- TASK BRIEF: Although the data below holds other lines too, output only those from the line with "by (cbn; now rewrite <- !app_assoc)." up to and including the line with "t eq_refl Ht).", exactly as they appear.

- DATA EXCERPTS:

(** X12: an item line with one link.  When the text before the link, its
    display text, its url and the text after it have no star, ampersand, angle
    bracket or opening bracket, the display text has no closing bracket, no
    opening parenthesis and no line terminator, and the url has no closing
    parenthesis and no line terminator, the item has three runs: the text
    before the link, the link with its url and its display text, and the text
    after it. *)
Theorem item_one_link (a t u b : str) :
  plain a -> plain t -> plain u -> plain b ->
  clean "]" t -> ~ In "("%char t -> clean ")" u ->
  item_sections (lit "* " ++ a ++ markup t u ++ b) =
  Ok [Text (Some a); Link (markup t u) u t; Text (Some b)].
Proof.
  intros Ha Ht Hu Hb Hct Hpt Hcu.
  assert (Hbody : forall x, special x = true -> x <> "["%char ->
                            ~ In x (a ++ markup t u ++ b)).
  { intros x Hx H0. unfold markup.
    pose proof (plain_not x a Hx Ha). pose proof (plain_not x t Hx Ht).
    pose proof (plain_not x u Hx Hu). pose proof (plain_not x b Hx Hb).
    rewrite !in_app_iff. simpl. rewrite ?in_app_iff. simpl.
    intuition (subst; try (now cbv in Hx); congruence). }
  unfold item_sections.
  rewrite normalize_bullet by (apply Hbody; (reflexivity || discriminate)).
  rewrite nullish_match_g.
  assert (Hlinks : all_from re_link (a ++ markup t u ++ b) 0 = [markup t u]).
  { rewrite all_from_no_bracket by (now apply plain_not).
    rewrite (all_from_match re_link (markup t u) b _ b
               (exec_link t u b Hct Hcu)).
    - rewrite <- (app_nil_r b), all_from_no_bracket by (now apply plain_not).
      reflexivity.
    - unfold markup. cbn. now rewrite ?app_nil_r, <- ?app_assoc.
    - discriminate. }
  rewrite Hlinks. cbn [link_loop].
  assert (Eu : index (match_ (markup t u) re_paren) 1 "1" = Ok u).
  { unfold markup.
    replace (lit "[" ++ t ++ lit "](" ++ u ++ lit ")")
      with ((lit "[" ++ t ++ lit "]") ++ lit "(" ++ u ++ ")"%char :: [])
      by (cbn; now rewrite <- !app_assoc).
    apply (find_until "(" [] ")"); [|exact Hcu].
    rewrite !in_app_iff. simpl. intuition discriminate. }
  assert (Et : index (match_ (markup t u) re_bracket) 1 "1" = Ok t).
  { unfold markup.
    replace (lit "[" ++ t ++ lit "](" ++ u ++ lit ")")
      with ([] ++ lit "[" ++ t ++ "]"%char :: (lit "(" ++ u ++ lit ")"))
      by reflexivity.
    apply (find_until "[" [] "]"); [intros []|exact Hct]. }
  rewrite Eu, Et. cbn [bind].
  rewrite split_once.
  - reflexivity.
  - discriminate.
  - intros a1 b1 a2 b2 E1 E2. unfold markup in E1, E2.
    cbn [lit list_ascii_of_string app] in E1, E2.
    rewrite <- !app_assoc in E1, E2. cbn [app] in E1, E2.
    assert (Hr : ~ In "["%char
                   (t ++ "]"%char :: "("%char :: (u ++ [")"%char]) ++ b)).
    { rewrite !in_app_iff. simpl. rewrite !in_app_iff. simpl.
      pose proof (plain_not "[" t eq_refl Ht).
      pose proof (plain_not "[" u eq_refl Hu).
      pose proof (plain_not "[" b eq_refl Hb). intuition discriminate. }
    assert (Ha0 : ~ In "["%char a) by (now apply plain_not).
    rewrite (unique_bracket a _ a1 _ E1 Ha0 Hr).
    rewrite (unique_bracket a _ a2 _ E2 Ha0 Hr). reflexivity.
Qed.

- WRITTEN RESPONSE:
      by (cbn; now rewrite <- !app_assoc).
    apply (find_until "(" [] ")"); [|exact Hcu].
    rewrite !in_app_iff. simpl. intuition discriminate. }
  assert (Et : index (match_ (markup t u) re_bracket) 1 "1" = Ok t).
  { unfold markup.
    replace (lit "[" ++ t ++ lit "](" ++ u ++ lit ")")
      with ([] ++ lit "[" ++ t ++ "]"%char :: (lit "(" ++ u ++ lit ")"))
      by reflexivity.
    apply (find_until "[" [] "]"); [intros []|exact Hct]. }
  rewrite Eu, Et. cbn [bind].
  rewrite split_once.
  - reflexivity.
  - discriminate.
  - intros a1 b1 a2 b2 E1 E2. unfold markup in E1, E2.
    cbn [lit list_ascii_of_string app] in E1, E2.
    rewrite <- !app_assoc in E1, E2. cbn [app] in E1, E2.
    assert (Hr : ~ In "["%char
                   (t ++ "]"%char :: "("%char :: (u ++ [")"%char]) ++ b)).
    { rewrite !in_app_iff. simpl. rewrite !in_app_iff. simpl.
      pose proof (plain_not "[" t eq_refl Ht).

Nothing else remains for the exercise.